> **INSTRUCTIONS FOR THE TASK**
Output range, inclusive: from the line containing "autorewrite with ngx in *. pose" to the line containing "destruct (Z.leb_spec 0 partition), (Z.ltb_spec". Restate those lines from the data below word for word and only those.

+++

(** The timeout scan splits a queue at its first message that has not
    expired: no assertion fails, what it moves is exactly the expired prefix, in
    order, at the tail of [timedout], what it keeps starts with an unexpired
    message, both queues keep true counters, and the answer is the number of
    messages moved. If the queue is in order of timeout, no expired message
    stays behind. *)
Theorem age_scan_splits q t now :
  wfq q -> wfq t -> smallq (t.(rkmq_msgs) ++ q.(rkmq_msgs)) ->
  exists pre q' t',
    rd_kafka_msgq_age_scan q t now = Some (q', t', zlen pre) /\ wfq q' /\ wfq t' /\
    q.(rkmq_msgs) = pre ++ q'.(rkmq_msgs) /\ t'.(rkmq_msgs) = t.(rkmq_msgs) ++ pre /\
    Forall (expired now) pre /\
    (StronglySorted Z.le (map rkm_ts_timeout q.(rkmq_msgs)) ->
     Forall (fun m => ~ expired now m) q'.(rkmq_msgs)).
Proof.
  intros Hq Ht Hs. assert (Hsq : smallq q.(rkmq_msgs)).
  { destruct Hs as [H1 H2]. autorewrite with ngx in *.
    pose proof (zlen_nonneg t.(rkmq_msgs)). pose proof (total_len_nonneg t.(rkmq_msgs)).
    split; lia. }
  destruct (age_scan_loop_spec (length q.(rkmq_msgs)) q t now Hq Ht Hsq) as
    (pre & q' & t' & E & Hq' & Ht' & Eq & Et & Hpre & Hhd); [done|].
  exists pre, q', t'. unfold rd_kafka_msgq_age_scan. rewrite E.
  destruct Ht as [Hc _], Ht' as [Hc' Hb']. split_and!; auto.
  - do 2 f_equal. rewrite Hc, Hc', Et. destruct Hs as [Hs _]. rewrite Eq in Hs.
    autorewrite with ngx in *. pose proof (zlen_nonneg t.(rkmq_msgs)).
    pose proof (zlen_nonneg pre). pose proof (zlen_nonneg q'.(rkmq_msgs)).
    rewrite (s32_small (zlen (rkmq_msgs t))), s32_small; lia.
  - by split.
  - rewrite Eq, map_app. intros Hsort.
    destruct q'.(rkmq_msgs) as [|m rest]; [constructor|].
    assert (Hsm : StronglySorted Z.le (map rkm_ts_timeout (m :: rest))).
    { clear -Hsort. induction pre as [|x pre IH]; [done|]. inversion Hsort; subst. auto. }
    inversion Hsm as [|? ? ? Hle]; subst. constructor; [done|].
    rewrite Forall_map in Hle. eapply Forall_impl; [exact Hle|].
    unfold expired in *. cbn. intros m'. lia.
Qed.

Definition sample_msg (ts : Z) : kmsg := KMsg 0 [1; 2; 3] 0 RD_KAFKA_PARTITION_UA None ts.

Lemma age_scan_splits_witness :
  exists q' t',
    rd_kafka_msgq_age_scan (MsgQ [sample_msg 10; sample_msg 20; sample_msg 30] 3 9)
      (MsgQ [sample_msg 5] 1 3) 20 = Some (q', t', 2) /\
    q'.(rkmq_msgs) = [sample_msg 30].
Proof.
  destruct (age_scan_splits (MsgQ [sample_msg 10; sample_msg 20; sample_msg 30] 3 9)
              (MsgQ [sample_msg 5] 1 3) 20) as (pre & q' & t' & E & _ & _ & Eq & _);
    [done | done | done |].
  vm_compute in E. injection E as <- <- Hn. vm_compute. eauto.
Defined.

(** ** Producing one message *)

(** Every message waiting in a topic. *)
Definition toppar_msgs (tp : toppar) : list kmsg := tp.(rktp_msgq).(rkmq_msgs).

Definition all_toppars (rkt : topic) : list toppar :=
  rkt.(rkt_p) ++ option_list rkt.(rkt_ua) ++ rkt.(rkt_desp).

Definition topic_msgs (rkt : topic) : list kmsg := concat (map toppar_msgs (all_toppars rkt)).

(** A queue of the producer within its limits. *)
Definition rk_ok (rk : rdkafka) : Prop :=
  0 <= rk.(rk_msg_cnt) <= rk.(queue_buffering_max_msgs) /\
  rk.(queue_buffering_max_msgs) <= 10000000 /\
  1000 <= rk.(max_msg_size) <= 1000000000.

Lemma toppar_get_lookup rkt partition ua l :
  rd_kafka_toppar_get rkt partition ua = Some l -> exists tp, lookup_toppar l rkt = Some tp.
Proof.
  unfold rd_kafka_toppar_get, rkt_partition_cnt, zlen.
  destruct (Z.leb_spec 0 partition), (Z.ltb_spec partition (Z.of_nat (length rkt.(rkt_p))));
    cbn [andb]; intros H1.
  1: { injection H1 as <-. cbn. apply lookup_lt_is_Some. lia. }
  all: destruct (_ || ua); [|done]; destruct (rkt_ua rkt) eqn:E; [|done];
    injection H1 as <-; cbn; eauto.
Qed.

(** Appending to one partition adds to the messages of the topic. *)
Lemma update_toppar_msgs f l rkt tp ms :
  lookup_toppar l rkt = Some tp ->
  Permutation (toppar_msgs (f tp)) (ms ++ toppar_msgs tp) ->
  Permutation (topic_msgs (update_toppar f l rkt)) (ms ++ topic_msgs rkt).
Proof.
  unfold topic_msgs, all_toppars. destruct l as [i|]; cbn; intros Hl Hp.
  - destruct (alter_middle f _ _ _ Hl) as (l1 & l2 & -> & _ & ->).
    rewrite !map_app, !concat_app. cbn. rewrite Hp. solve_Permutation.
  - rewrite Hl. cbn. rewrite !map_app, !concat_app. cbn. rewrite Hp. solve_Permutation.
Qed.

(** Every queue of the topic has true counters. *)
Definition wf_toppar (tp : toppar) : Prop := wfq tp.(rktp_msgq) /\ wfq tp.(rktp_xmit_msgq).

Definition wf_topic (rkt : topic) : Prop := Forall wf_toppar (all_toppars rkt).

Lemma wf_topic_update f l rkt :
  (forall tp, wf_toppar tp -> wf_toppar (f tp)) -> wf_topic rkt -> wf_topic (update_toppar f l rkt).
Proof.
  intros Hf. unfold wf_topic, all_toppars. rewrite !Forall_app. intros (Hp & Hu & Hd).
  destruct l as [i|]; cbn; split_and!; auto.
  - apply Forall_alter; [done|]. intros x _. apply Hf.
  - destruct (rkt_ua rkt); cbn; [|constructor]. inversion Hu; subst. constructor; auto.
Qed.

Lemma lookup_update_toppar f l rkt tp :
  lookup_toppar l rkt = Some tp -> lookup_toppar l (update_toppar f l rkt) = Some (f tp).
Proof.
  destruct l as [i|]; cbn; intros H; [|by rewrite H].
  rewrite list_lookup_alter_eq, H. done.
Qed.

(** The message is at the tail of the queue at [l], and nothing else of the
    topic changed but that partition. *)
Definition queued_at (l : tploc) (m : kmsg) (rkt rkt' : topic) : Prop :=
  exists tp tp', lookup_toppar l rkt = Some tp /\ lookup_toppar l rkt' = Some tp' /\
    rkt' = update_toppar (fun _ => tp') l rkt /\
    toppar_msgs tp' = toppar_msgs tp ++ [m].

Definition queued (m : kmsg) (rkt rkt' : topic) : Prop := exists l, queued_at l m rkt rkt'.

(** The topic has the partition: one of its numbered ones, or the unassigned
    one. *)
Definition has_partition (rkt : topic) (p : Z) : bool :=
  ((0 <=? p) && (p <? zlen rkt.(rkt_p))) ||
  ((p =? RD_KAFKA_PARTITION_UA) && bool_decide (is_Some rkt.(rkt_ua))).

Definition partition_at (p : Z) : tploc :=
  if p =? RD_KAFKA_PARTITION_UA then LUA else LPart (Z.to_nat p).

Lemma toppar_get_has rkt p :
  rd_kafka_toppar_get rkt p false = if has_partition rkt p then Some (partition_at p) else None.
Proof.
  unfold rd_kafka_toppar_get, has_partition, partition_at, rkt_partition_cnt.
  destruct (Z.leb_spec 0 p); [destruct (p <? _)|]; cbn [andb orb];
    destruct (Z.eqb_spec p RD_KAFKA_PARTITION_UA); try lia; try done;
    cbn; by destruct (rkt_ua rkt).
Qed.

Lemma update_toppar_const f l rkt tp :
  lookup_toppar l rkt = Some tp -> update_toppar f l rkt = update_toppar (fun _ => f tp) l rkt.
Proof.
  destruct l as [i|]; cbn; intros H; [|by rewrite H]. f_equal.
  destruct (alter_middle f _ _ _ H) as (l1 & l2 & -> & <- & ->).
  rewrite <- (Nat.add_0_r (length l1)), alter_app_r. done.
Qed.

Lemma queued_perm m rkt rkt' :
  queued m rkt rkt' -> Permutation (topic_msgs rkt') (m :: topic_msgs rkt).
Proof.
  intros (l & tp & tp' & Hl & _ & -> & Hm). apply (update_toppar_msgs _ _ _ tp [m] Hl).
  rewrite Hm. solve_Permutation.
Qed.

Lemma has_partition_queue rkt p :
  has_partition rkt p = true -> is_Some (lookup_toppar (partition_at p) rkt).
Proof.
  intros H. destruct (toppar_get_lookup rkt p false (partition_at p)) as [tp Htp]; [|by exists tp].
  by rewrite toppar_get_has, H.
Qed.

Lemma has_partition_false rkt p :
  has_partition rkt p = false ->
  ~ (0 <= p < zlen rkt.(rkt_p)) /\ (p = RD_KAFKA_PARTITION_UA -> rkt.(rkt_ua) = None).
Proof.
  unfold has_partition. intros [H1 H2]%orb_false_iff. split.
  - intros [Ha Hb]. rewrite (proj2 (Z.leb_le _ _) Ha), (proj2 (Z.ltb_lt _ _) Hb) in H1. done.
  - intros ->. destruct (rkt_ua rkt); [discriminate H2|done].
Qed.

Lemma enq_queued_at m l rkt tp :
  lookup_toppar l rkt = Some tp ->
  queued_at l m rkt (update_toppar (fun tp => rd_kafka_toppar_enq_msg m (add_c_msgs tp 1)) l rkt).
Proof.
  intros Htp. exists tp, (rd_kafka_toppar_enq_msg m (add_c_msgs tp 1)).
  split_and!; [done|exact (lookup_update_toppar _ _ _ _ Htp)| |done].
  by rewrite (update_toppar_const _ _ _ _ Htp).
Qed.

Lemma wf_topic_enq m l rkt :
  wf_topic rkt ->
  wf_topic (update_toppar (fun tp => rd_kafka_toppar_enq_msg m (add_c_msgs tp 1)) l rkt).
Proof. apply wf_topic_update. intros tp [H1 H2]. split; cbn; auto with ngx. Qed.

Lemma destroy_counted rk :
  0 <= rk.(rk_msg_cnt) < 2 ^ 31 - 1 ->
  rd_kafka_msg_destroy (with_cnt rk (rk.(rk_msg_cnt) + 1)) = Some rk.
Proof.
  intros H. unfold rd_kafka_msg_destroy. cbn. rewrite (proj2 (Z.ltb_lt _ _)) by lia.
  replace (rk_msg_cnt rk + 1 - 1) with (rk_msg_cnt rk) by lia. rewrite s32_small by lia.
  by destruct rk.
Qed.

Section produce.
Context (partitioner : topic -> list Z -> Z -> Z -> Z).

Lemma choose_partition_cases rkt m :
  match choose_partition partitioner rkt m with
  | inl err =>
      (err = RD_KAFKA_RESP_ERR__UNKNOWN_TOPIC /\ rkt.(rkt_state) = RD_KAFKA_TOPIC_S_NOTEXISTS) \/
      (err = RD_KAFKA_RESP_ERR__UNKNOWN_PARTITION /\
       rkt.(rkt_state) <> RD_KAFKA_TOPIC_S_NOTEXISTS)
  | inr _ => rkt.(rkt_state) <> RD_KAFKA_TOPIC_S_NOTEXISTS
  end.
Proof.
  unfold choose_partition. destruct (rkt_state rkt); [done| |by left].
  destruct (_ =? 0); [done|]. cbn. destruct (_ <=? _); [by right|done].
Qed.

Lemma partitioner_cases rkt m err rkt' :
  rd_kafka_msg_partitioner partitioner rkt m = (err, rkt') ->
  (err = 0 /\ rkt.(rkt_state) <> RD_KAFKA_TOPIC_S_NOTEXISTS /\ queued m rkt rkt' /\
   (wf_topic rkt -> wf_topic rkt')) \/
  (rkt' = rkt /\
   ((err = RD_KAFKA_RESP_ERR__UNKNOWN_TOPIC /\ rkt.(rkt_state) = RD_KAFKA_TOPIC_S_NOTEXISTS) \/
    (err = RD_KAFKA_RESP_ERR__UNKNOWN_PARTITION /\
     rkt.(rkt_state) <> RD_KAFKA_TOPIC_S_NOTEXISTS))).
Proof.
  unfold rd_kafka_msg_partitioner. pose proof (choose_partition_cases rkt m) as Hc.
  destruct (choose_partition partitioner rkt m) as [e|p]; [intros [= <- <-]; by right|].
  destruct (rd_kafka_toppar_get rkt p false) as [l|] eqn:E; intros [= <- <-].
  - left. destruct (toppar_get_lookup _ _ _ _ E) as [tp Htp].
    split_and!; [done|done|exists l; by eapply enq_queued_at|apply wf_topic_enq].
  - right. rewrite decide_False by done. auto.
Qed.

+++

> **WRITTEN RESPONSE**
    autorewrite with ngx in *. pose proof (zlen_nonneg t.(rkmq_msgs)).
    pose proof (zlen_nonneg pre). pose proof (zlen_nonneg q'.(rkmq_msgs)).
    rewrite (s32_small (zlen (rkmq_msgs t))), s32_small; lia.
  - by split.
  - rewrite Eq, map_app. intros Hsort.
    destruct q'.(rkmq_msgs) as [|m rest]; [constructor|].
    assert (Hsm : StronglySorted Z.le (map rkm_ts_timeout (m :: rest))).
    { clear -Hsort. induction pre as [|x pre IH]; [done|]. inversion Hsort; subst. auto. }
    inversion Hsm as [|? ? ? Hle]; subst. constructor; [done|].
    rewrite Forall_map in Hle. eapply Forall_impl; [exact Hle|].
    unfold expired in *. cbn. intros m'. lia.
Qed.

Definition sample_msg (ts : Z) : kmsg := KMsg 0 [1; 2; 3] 0 RD_KAFKA_PARTITION_UA None ts.

Lemma age_scan_splits_witness :
  exists q' t',
    rd_kafka_msgq_age_scan (MsgQ [sample_msg 10; sample_msg 20; sample_msg 30] 3 9)
      (MsgQ [sample_msg 5] 1 3) 20 = Some (q', t', 2) /\
    q'.(rkmq_msgs) = [sample_msg 30].
Proof.
  destruct (age_scan_splits (MsgQ [sample_msg 10; sample_msg 20; sample_msg 30] 3 9)
              (MsgQ [sample_msg 5] 1 3) 20) as (pre & q' & t' & E & _ & _ & Eq & _);
    [done | done | done |].
  vm_compute in E. injection E as <- <- Hn. vm_compute. eauto.
Defined.

(** ** Producing one message *)

(** Every message waiting in a topic. *)
Definition toppar_msgs (tp : toppar) : list kmsg := tp.(rktp_msgq).(rkmq_msgs).

Definition all_toppars (rkt : topic) : list toppar :=
  rkt.(rkt_p) ++ option_list rkt.(rkt_ua) ++ rkt.(rkt_desp).

Definition topic_msgs (rkt : topic) : list kmsg := concat (map toppar_msgs (all_toppars rkt)).

(** A queue of the producer within its limits. *)
Definition rk_ok (rk : rdkafka) : Prop :=
  0 <= rk.(rk_msg_cnt) <= rk.(queue_buffering_max_msgs) /\
  rk.(queue_buffering_max_msgs) <= 10000000 /\
  1000 <= rk.(max_msg_size) <= 1000000000.

Lemma toppar_get_lookup rkt partition ua l :
  rd_kafka_toppar_get rkt partition ua = Some l -> exists tp, lookup_toppar l rkt = Some tp.
Proof.
  unfold rd_kafka_toppar_get, rkt_partition_cnt, zlen.
  destruct (Z.leb_spec 0 partition), (Z.ltb_spec partition (Z.of_nat (length rkt.(rkt_p))));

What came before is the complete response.